Stored items:
——————
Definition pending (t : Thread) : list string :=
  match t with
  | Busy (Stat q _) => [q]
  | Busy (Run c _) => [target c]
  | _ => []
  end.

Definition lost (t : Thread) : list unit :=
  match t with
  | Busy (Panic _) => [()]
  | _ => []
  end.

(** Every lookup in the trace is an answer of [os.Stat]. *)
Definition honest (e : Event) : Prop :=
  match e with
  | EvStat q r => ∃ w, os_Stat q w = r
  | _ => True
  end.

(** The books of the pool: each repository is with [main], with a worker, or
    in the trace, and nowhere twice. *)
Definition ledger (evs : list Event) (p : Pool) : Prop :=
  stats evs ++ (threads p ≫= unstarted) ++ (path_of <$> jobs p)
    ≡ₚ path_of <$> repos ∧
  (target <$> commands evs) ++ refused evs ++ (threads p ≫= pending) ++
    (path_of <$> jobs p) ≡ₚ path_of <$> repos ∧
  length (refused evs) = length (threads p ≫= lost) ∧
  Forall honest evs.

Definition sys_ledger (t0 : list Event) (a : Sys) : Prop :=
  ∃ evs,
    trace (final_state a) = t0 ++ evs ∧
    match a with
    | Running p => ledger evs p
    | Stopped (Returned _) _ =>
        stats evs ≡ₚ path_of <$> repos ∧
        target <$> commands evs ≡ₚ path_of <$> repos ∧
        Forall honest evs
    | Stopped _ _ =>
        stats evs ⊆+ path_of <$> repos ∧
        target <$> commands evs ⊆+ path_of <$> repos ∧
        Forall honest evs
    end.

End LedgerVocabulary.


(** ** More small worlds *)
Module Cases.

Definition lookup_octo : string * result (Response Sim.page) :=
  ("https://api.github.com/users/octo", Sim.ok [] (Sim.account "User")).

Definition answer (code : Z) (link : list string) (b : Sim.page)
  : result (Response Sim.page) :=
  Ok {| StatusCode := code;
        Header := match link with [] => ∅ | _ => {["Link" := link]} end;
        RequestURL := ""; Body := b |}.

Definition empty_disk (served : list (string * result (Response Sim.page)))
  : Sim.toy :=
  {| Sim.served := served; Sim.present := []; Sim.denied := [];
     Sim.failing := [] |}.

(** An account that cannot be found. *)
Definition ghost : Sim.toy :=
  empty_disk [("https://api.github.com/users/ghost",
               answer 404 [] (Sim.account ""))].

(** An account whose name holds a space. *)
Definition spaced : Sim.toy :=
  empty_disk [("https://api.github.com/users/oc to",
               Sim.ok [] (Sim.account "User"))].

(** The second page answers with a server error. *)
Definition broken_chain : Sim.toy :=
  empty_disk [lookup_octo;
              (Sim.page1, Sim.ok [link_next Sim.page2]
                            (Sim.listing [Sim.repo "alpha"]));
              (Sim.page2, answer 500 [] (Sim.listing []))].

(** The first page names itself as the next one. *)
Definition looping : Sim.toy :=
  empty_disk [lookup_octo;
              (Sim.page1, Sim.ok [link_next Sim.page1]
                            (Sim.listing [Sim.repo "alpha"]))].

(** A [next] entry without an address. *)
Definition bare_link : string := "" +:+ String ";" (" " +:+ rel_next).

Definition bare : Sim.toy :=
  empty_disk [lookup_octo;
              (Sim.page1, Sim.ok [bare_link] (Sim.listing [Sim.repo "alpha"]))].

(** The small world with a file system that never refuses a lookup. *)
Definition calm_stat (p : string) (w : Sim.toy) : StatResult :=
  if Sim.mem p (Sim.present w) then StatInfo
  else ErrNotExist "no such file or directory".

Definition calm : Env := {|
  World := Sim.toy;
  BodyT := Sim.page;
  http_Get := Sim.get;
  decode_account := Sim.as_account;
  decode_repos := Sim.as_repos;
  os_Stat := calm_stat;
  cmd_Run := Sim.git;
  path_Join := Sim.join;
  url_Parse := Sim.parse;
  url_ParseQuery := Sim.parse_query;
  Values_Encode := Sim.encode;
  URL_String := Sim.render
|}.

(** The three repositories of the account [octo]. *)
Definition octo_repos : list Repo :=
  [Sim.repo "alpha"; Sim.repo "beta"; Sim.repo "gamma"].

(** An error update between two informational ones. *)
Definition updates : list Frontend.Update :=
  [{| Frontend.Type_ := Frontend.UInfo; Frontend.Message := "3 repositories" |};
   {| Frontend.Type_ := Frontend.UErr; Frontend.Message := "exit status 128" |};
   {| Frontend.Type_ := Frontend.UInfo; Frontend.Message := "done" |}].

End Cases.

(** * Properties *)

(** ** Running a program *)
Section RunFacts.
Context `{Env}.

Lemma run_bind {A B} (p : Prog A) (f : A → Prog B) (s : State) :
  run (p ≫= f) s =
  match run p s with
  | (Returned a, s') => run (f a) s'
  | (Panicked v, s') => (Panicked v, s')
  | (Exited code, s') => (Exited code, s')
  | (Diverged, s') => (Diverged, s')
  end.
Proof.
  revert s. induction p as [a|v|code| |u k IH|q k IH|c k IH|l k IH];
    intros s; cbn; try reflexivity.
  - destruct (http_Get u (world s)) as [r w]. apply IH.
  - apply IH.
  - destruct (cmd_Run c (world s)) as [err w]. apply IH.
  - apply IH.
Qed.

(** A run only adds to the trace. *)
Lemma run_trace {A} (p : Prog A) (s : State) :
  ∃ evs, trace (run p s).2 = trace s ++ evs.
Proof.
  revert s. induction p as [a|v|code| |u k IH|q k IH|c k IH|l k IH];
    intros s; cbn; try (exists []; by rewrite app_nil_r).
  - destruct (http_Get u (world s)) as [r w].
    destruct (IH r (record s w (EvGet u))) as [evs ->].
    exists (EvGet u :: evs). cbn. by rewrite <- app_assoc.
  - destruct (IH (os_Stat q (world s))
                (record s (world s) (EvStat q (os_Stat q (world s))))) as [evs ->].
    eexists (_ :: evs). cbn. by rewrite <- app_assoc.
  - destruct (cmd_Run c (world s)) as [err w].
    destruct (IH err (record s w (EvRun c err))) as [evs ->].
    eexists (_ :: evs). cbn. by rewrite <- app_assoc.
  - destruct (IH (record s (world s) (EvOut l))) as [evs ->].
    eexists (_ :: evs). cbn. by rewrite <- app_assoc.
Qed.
——————
What the exercise needs is every record again, word for word.

Definition pending (t : Thread) : list string :=
  match t with
  | Busy (Stat q _) => [q]
  | Busy (Run c _) => [target c]
  | _ => []
  end.

Definition lost (t : Thread) : list unit :=
  match t with
  | Busy (Panic _) => [()]
  | _ => []
  end.

(** Every lookup in the trace is an answer of [os.Stat]. *)
Definition honest (e : Event) : Prop :=
  match e with
  | EvStat q r => ∃ w, os_Stat q w = r
  | _ => True
  end.

(** The books of the pool: each repository is with [main], with a worker, or
    in the trace, and nowhere twice. *)
Definition ledger (evs : list Event) (p : Pool) : Prop :=
  stats evs ++ (threads p ≫= unstarted) ++ (path_of <$> jobs p)
    ≡ₚ path_of <$> repos ∧
  (target <$> commands evs) ++ refused evs ++ (threads p ≫= pending) ++
    (path_of <$> jobs p) ≡ₚ path_of <$> repos ∧
  length (refused evs) = length (threads p ≫= lost) ∧
  Forall honest evs.

Definition sys_ledger (t0 : list Event) (a : Sys) : Prop :=
  ∃ evs,
    trace (final_state a) = t0 ++ evs ∧
    match a with
    | Running p => ledger evs p
    | Stopped (Returned _) _ =>
        stats evs ≡ₚ path_of <$> repos ∧
        target <$> commands evs ≡ₚ path_of <$> repos ∧
        Forall honest evs
    | Stopped _ _ =>
        stats evs ⊆+ path_of <$> repos ∧
        target <$> commands evs ⊆+ path_of <$> repos ∧
        Forall honest evs
    end.

End LedgerVocabulary.


(** ** More small worlds *)
Module Cases.

Definition lookup_octo : string * result (Response Sim.page) :=
  ("https://api.github.com/users/octo", Sim.ok [] (Sim.account "User")).

Definition answer (code : Z) (link : list string) (b : Sim.page)
  : result (Response Sim.page) :=
  Ok {| StatusCode := code;
        Header := match link with [] => ∅ | _ => {["Link" := link]} end;
        RequestURL := ""; Body := b |}.

Definition empty_disk (served : list (string * result (Response Sim.page)))
  : Sim.toy :=
  {| Sim.served := served; Sim.present := []; Sim.denied := [];
     Sim.failing := [] |}.

(** An account that cannot be found. *)
Definition ghost : Sim.toy :=
  empty_disk [("https://api.github.com/users/ghost",
               answer 404 [] (Sim.account ""))].

(** An account whose name holds a space. *)
Definition spaced : Sim.toy :=
  empty_disk [("https://api.github.com/users/oc to",
               Sim.ok [] (Sim.account "User"))].

(** The second page answers with a server error. *)
Definition broken_chain : Sim.toy :=
  empty_disk [lookup_octo;
              (Sim.page1, Sim.ok [link_next Sim.page2]
                            (Sim.listing [Sim.repo "alpha"]));
              (Sim.page2, answer 500 [] (Sim.listing []))].

(** The first page names itself as the next one. *)
Definition looping : Sim.toy :=
  empty_disk [lookup_octo;
              (Sim.page1, Sim.ok [link_next Sim.page1]
                            (Sim.listing [Sim.repo "alpha"]))].

(** A [next] entry without an address. *)
Definition bare_link : string := "" +:+ String ";" (" " +:+ rel_next).

Definition bare : Sim.toy :=
  empty_disk [lookup_octo;
              (Sim.page1, Sim.ok [bare_link] (Sim.listing [Sim.repo "alpha"]))].

(** The small world with a file system that never refuses a lookup. *)
Definition calm_stat (p : string) (w : Sim.toy) : StatResult :=
  if Sim.mem p (Sim.present w) then StatInfo
  else ErrNotExist "no such file or directory".

Definition calm : Env := {|
  World := Sim.toy;
  BodyT := Sim.page;
  http_Get := Sim.get;
  decode_account := Sim.as_account;
  decode_repos := Sim.as_repos;
  os_Stat := calm_stat;
  cmd_Run := Sim.git;
  path_Join := Sim.join;
  url_Parse := Sim.parse;
  url_ParseQuery := Sim.parse_query;
  Values_Encode := Sim.encode;
  URL_String := Sim.render
|}.

(** The three repositories of the account [octo]. *)
Definition octo_repos : list Repo :=
  [Sim.repo "alpha"; Sim.repo "beta"; Sim.repo "gamma"].

(** An error update between two informational ones. *)
Definition updates : list Frontend.Update :=
  [{| Frontend.Type_ := Frontend.UInfo; Frontend.Message := "3 repositories" |};
   {| Frontend.Type_ := Frontend.UErr; Frontend.Message := "exit status 128" |};
   {| Frontend.Type_ := Frontend.UInfo; Frontend.Message := "done" |}].

End Cases.

(** * Properties *)

(** ** Running a program *)
Section RunFacts.
Context `{Env}.

Lemma run_bind {A B} (p : Prog A) (f : A → Prog B) (s : State) :
  run (p ≫= f) s =
  match run p s with
  | (Returned a, s') => run (f a) s'
  | (Panicked v, s') => (Panicked v, s')
  | (Exited code, s') => (Exited code, s')
  | (Diverged, s') => (Diverged, s')
  end.
Proof.
  revert s. induction p as [a|v|code| |u k IH|q k IH|c k IH|l k IH];
    intros s; cbn; try reflexivity.
  - destruct (http_Get u (world s)) as [r w]. apply IH.
  - apply IH.
  - destruct (cmd_Run c (world s)) as [err w]. apply IH.
  - apply IH.
Qed.

(** A run only adds to the trace. *)
Lemma run_trace {A} (p : Prog A) (s : State) :
  ∃ evs, trace (run p s).2 = trace s ++ evs.
Proof.
  revert s. induction p as [a|v|code| |u k IH|q k IH|c k IH|l k IH];
    intros s; cbn; try (exists []; by rewrite app_nil_r).
  - destruct (http_Get u (world s)) as [r w].
    destruct (IH r (record s w (EvGet u))) as [evs ->].
    exists (EvGet u :: evs). cbn. by rewrite <- app_assoc.
  - destruct (IH (os_Stat q (world s))
                (record s (world s) (EvStat q (os_Stat q (world s))))) as [evs ->].
    eexists (_ :: evs). cbn. by rewrite <- app_assoc.
  - destruct (cmd_Run c (world s)) as [err w].
    destruct (IH err (record s w (EvRun c err))) as [evs ->].
    eexists (_ :: evs). cbn. by rewrite <- app_assoc.
  - destruct (IH (record s (world s) (EvOut l))) as [evs ->].
    eexists (_ :: evs). cbn. by rewrite <- app_assoc.
Qed.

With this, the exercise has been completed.